What to produce » The response must contain every line below in which "chan" appears.
=== Begin Enclosure ===
Definition set_done (x : bool) s : session Q :=
  MkSession x (s_err s) (s_cmdWriteCh s) (s_keepaliveCh s) (s_wire s) (s_msgWait s) (s_slots s)
    (s_tq s) (s_callers s) (s_writer s) (s_timer s) (s_receiver s) (s_handling s)
    (s_dispatched s) (s_timeouts s) (s_accepted s) (s_received s) (s_panic s).
Definition set_err (x : option error) s : session Q :=
  MkSession (s_done s) x (s_cmdWriteCh s) (s_keepaliveCh s) (s_wire s) (s_msgWait s) (s_slots s)
    (s_tq s) (s_callers s) (s_writer s) (s_timer s) (s_receiver s) (s_handling s)
    (s_dispatched s) (s_timeouts s) (s_accepted s) (s_received s) (s_panic s).
Definition set_cmdWriteCh (x : chan Cmd) s : session Q :=
  MkSession (s_done s) (s_err s) x (s_keepaliveCh s) (s_wire s) (s_msgWait s) (s_slots s)
    (s_tq s) (s_callers s) (s_writer s) (s_timer s) (s_receiver s) (s_handling s)
    (s_dispatched s) (s_timeouts s) (s_accepted s) (s_received s) (s_panic s).
Definition set_keepaliveCh (x : chan unit) s : session Q :=
  MkSession (s_done s) (s_err s) (s_cmdWriteCh s) x (s_wire s) (s_msgWait s) (s_slots s)
    (s_tq s) (s_callers s) (s_writer s) (s_timer s) (s_receiver s) (s_handling s)
    (s_dispatched s) (s_timeouts s) (s_accepted s) (s_received s) (s_panic s).
Definition set_wire (x : list wire_item) s : session Q :=
  MkSession (s_done s) (s_err s) (s_cmdWriteCh s) (s_keepaliveCh s) x (s_msgWait s) (s_slots s)
    (s_tq s) (s_callers s) (s_writer s) (s_timer s) (s_receiver s) (s_handling s)
    (s_dispatched s) (s_timeouts s) (s_accepted s) (s_received s) (s_panic s).
Definition set_msgWait (x : gmap msgWaitKey nat) s : session Q :=
  MkSession (s_done s) (s_err s) (s_cmdWriteCh s) (s_keepaliveCh s) (s_wire s) x (s_slots s)
    (s_tq s) (s_callers s) (s_writer s) (s_timer s) (s_receiver s) (s_handling s)
    (s_dispatched s) (s_timeouts s) (s_accepted s) (s_received s) (s_panic s).
Definition set_slots (x : gmap nat slot) s : session Q :=
  MkSession (s_done s) (s_err s) (s_cmdWriteCh s) (s_keepaliveCh s) (s_wire s) (s_msgWait s) x
    (s_tq s) (s_callers s) (s_writer s) (s_timer s) (s_receiver s) (s_handling s)
    (s_dispatched s) (s_timeouts s) (s_accepted s) (s_received s) (s_panic s).
Definition set_tq (x : Q) s : session Q :=
  MkSession (s_done s) (s_err s) (s_cmdWriteCh s) (s_keepaliveCh s) (s_wire s) (s_msgWait s)
    (s_slots s) x (s_callers s) (s_writer s) (s_timer s) (s_receiver s) (s_handling s)
    (s_dispatched s) (s_timeouts s) (s_accepted s) (s_received s) (s_panic s).
Definition set_callers (x : gmap nat caller) s : session Q :=
  MkSession (s_done s) (s_err s) (s_cmdWriteCh s) (s_keepaliveCh s) (s_wire s) (s_msgWait s)
    (s_slots s) (s_tq s) x (s_writer s) (s_timer s) (s_receiver s) (s_handling s)
    (s_dispatched s) (s_timeouts s) (s_accepted s) (s_received s) (s_panic s).
Definition set_writer (x : writer_pc) s : session Q :=
  MkSession (s_done s) (s_err s) (s_cmdWriteCh s) (s_keepaliveCh s) (s_wire s) (s_msgWait s)
    (s_slots s) (s_tq s) (s_callers s) x (s_timer s) (s_receiver s) (s_handling s)
    (s_dispatched s) (s_timeouts s) (s_accepted s) (s_received s) (s_panic s).
Definition set_timer (x : timer_pc) s : session Q :=
  MkSession (s_done s) (s_err s) (s_cmdWriteCh s) (s_keepaliveCh s) (s_wire s) (s_msgWait s)
    (s_slots s) (s_tq s) (s_callers s) (s_writer s) x (s_receiver s) (s_handling s)
    (s_dispatched s) (s_timeouts s) (s_accepted s) (s_received s) (s_panic s).
Definition set_receiver (x : receiver_pc) s : session Q :=
  MkSession (s_done s) (s_err s) (s_cmdWriteCh s) (s_keepaliveCh s) (s_wire s) (s_msgWait s)
    (s_slots s) (s_tq s) (s_callers s) (s_writer s) (s_timer s) x (s_handling s)
    (s_dispatched s) (s_timeouts s) (s_accepted s) (s_received s) (s_panic s).
Definition set_handling (x : bool) s : session Q :=
  MkSession (s_done s) (s_err s) (s_cmdWriteCh s) (s_keepaliveCh s) (s_wire s) (s_msgWait s)
    (s_slots s) (s_tq s) (s_callers s) (s_writer s) (s_timer s) (s_receiver s) x
    (s_dispatched s) (s_timeouts s) (s_accepted s) (s_received s) (s_panic s).
Definition set_dispatched (x : list (Msg * option nat)) s : session Q :=
  MkSession (s_done s) (s_err s) (s_cmdWriteCh s) (s_keepaliveCh s) (s_wire s) (s_msgWait s)
    (s_slots s) (s_tq s) (s_callers s) (s_writer s) (s_timer s) (s_receiver s) (s_handling s) x
    (s_timeouts s) (s_accepted s) (s_received s) (s_panic s).
Definition set_timeouts (x : list msgWaitKey) s : session Q :=
  MkSession (s_done s) (s_err s) (s_cmdWriteCh s) (s_keepaliveCh s) (s_wire s) (s_msgWait s)
    (s_slots s) (s_tq s) (s_callers s) (s_writer s) (s_timer s) (s_receiver s) (s_handling s)
    (s_dispatched s) x (s_accepted s) (s_received s) (s_panic s).
Definition set_accepted (x : list Cmd) s : session Q :=
  MkSession (s_done s) (s_err s) (s_cmdWriteCh s) (s_keepaliveCh s) (s_wire s) (s_msgWait s)
    (s_slots s) (s_tq s) (s_callers s) (s_writer s) (s_timer s) (s_receiver s) (s_handling s)
    (s_dispatched s) (s_timeouts s) x (s_received s) (s_panic s).
Definition set_received (x : list Msg) s : session Q :=
  MkSession (s_done s) (s_err s) (s_cmdWriteCh s) (s_keepaliveCh s) (s_wire s) (s_msgWait s)
    (s_slots s) (s_tq s) (s_callers s) (s_writer s) (s_timer s) (s_receiver s) (s_handling s)
    (s_dispatched s) (s_timeouts s) (s_accepted s) x (s_panic s).
Definition set_panic (x : bool) s : session Q :=
  MkSession (s_done s) (s_err s) (s_cmdWriteCh s) (s_keepaliveCh s) (s_wire s) (s_msgWait s)
    (s_slots s) (s_tq s) (s_callers s) (s_writer s) (s_timer s) (s_receiver s) (s_handling s)
    (s_dispatched s) (s_timeouts s) (s_accepted s) (s_received s) x.
End setters.
(* ===== verification/Handler.v ===== *)
(** * Handlers (types/handler.go, extutil/handler.go)

    The interface between the controller and what handles its commands, and the [BaseHandler]
    both handlers of the repository embed. *)
From S2P Require Import Prelude Proto.

Set Default Proof Using "Type".

(** arhat.dev/pkg/wellknownerrors *)
Class WellKnownErrors := {
  ErrNotFound : error;
  ErrAlreadyExists : error;
}.

Definition sample_errors : WellKnownErrors := {|
  ErrNotFound := errorString "not found";
  ErrAlreadyExists := errorString "already exists";
|}.

(** The three results of [HandleCmd]: a message type, a body ([None] is a nil interface) and an
    error. *)
Record cmd_result (B : Type) : Type := MkCmdResult {
  res_kind : Z;
  res_ret : option B;
  res_err : option error;
}.
Arguments MkCmdResult {B} _ _ _.
Arguments res_kind {B} _.
Arguments res_ret {B} _.
Arguments res_err {B} _.

(** [return 0, nil, err] *)
Definition failed {B} (e : error) : cmd_result B := MkCmdResult 0 None (Some e).
(** [return kind, body, nil] *)
Definition replied {B} (kind : Z) (body : B) : cmd_result B := MkCmdResult kind (Some body) None.

(** [types.Handler], for handlers with state [H] that reply with bodies of type [B] and know
    send functions as values of type [F]. *)
Class Handler (H B F : Type) := {
  SetMsgSendFunc : F → H → H;
  HandleCmd : Z → Z → Z → bytes → H → outcome (H * cmd_result B);
}.

(** ** BaseHandler *)

Section base_handler.
Context {W : Type}.   (* what a send function acts on *)

(** [types.MsgSendFunc]; [None] is a nil func. *)
Abbreviation MsgSendFunc := (option (Msg → W → W * option error)).

(** The [atomic.Value]: [None] before the first Store. *)
Record BaseHandler : Type := MkBaseHandler { msgSendFuncStore : option MsgSendFunc }.

Definition NewBaseHandler : BaseHandler := MkBaseHandler None.

Definition ErrMsgSendFuncNotSet : error := errorString "message send func not set".

Definition base_SetMsgSendFunc (sendMsg : MsgSendFunc) (h : BaseHandler) : BaseHandler :=
  MkBaseHandler (Some sendMsg).

Definition SendMsg (h : BaseHandler) (msg : Msg) (w : W) : W * option error :=
  match msgSendFuncStore h with
  | Some (Some f) => f msg w
  | _ => (w, Some ErrMsgSendFuncNotSet)
  end.
End base_handler.
(** Two chunks and the end of input for session 5 arrive last first, session 6 in between. *)
Definition shuffled : list sm_op :=
  [OpAdd 5 (Ok true); OpWrite 5 2 []; OpAdd 6 (Ok false); OpWrite 5 1 [3; 4]; OpWrite 6 0 [9];
   OpWrite 5 0 [1; 2]; OpDel 6].

Lemma input_in_order_witness :
  ∃ s, view 5 (do_ops shuffled (NewStreamManager (Q := squeue))) = Some s ∧
    st_w s = (Wrote <$> [[1; 2]; [3; 4]]) ++ [Wrote []; CloseCall] ∧
    concat (written (st_w s)) = [1; 2; 3; 4].
Proof.
  apply (input_in_order [[1; 2]; [3; 4]]) with (sid := 5) (rF := true) (arrivals := [2; 1; 0]%nat).
  - repeat constructor; done.
  - vm_compute. apply (reverse_Permutation [0; 1; 2]%nat).
  - reflexivity.
Defined.
End SampleSeqQueue.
=== End Enclosure ===
Task solution »
Definition set_cmdWriteCh (x : chan Cmd) s : session Q :=
Definition set_keepaliveCh (x : chan unit) s : session Q :=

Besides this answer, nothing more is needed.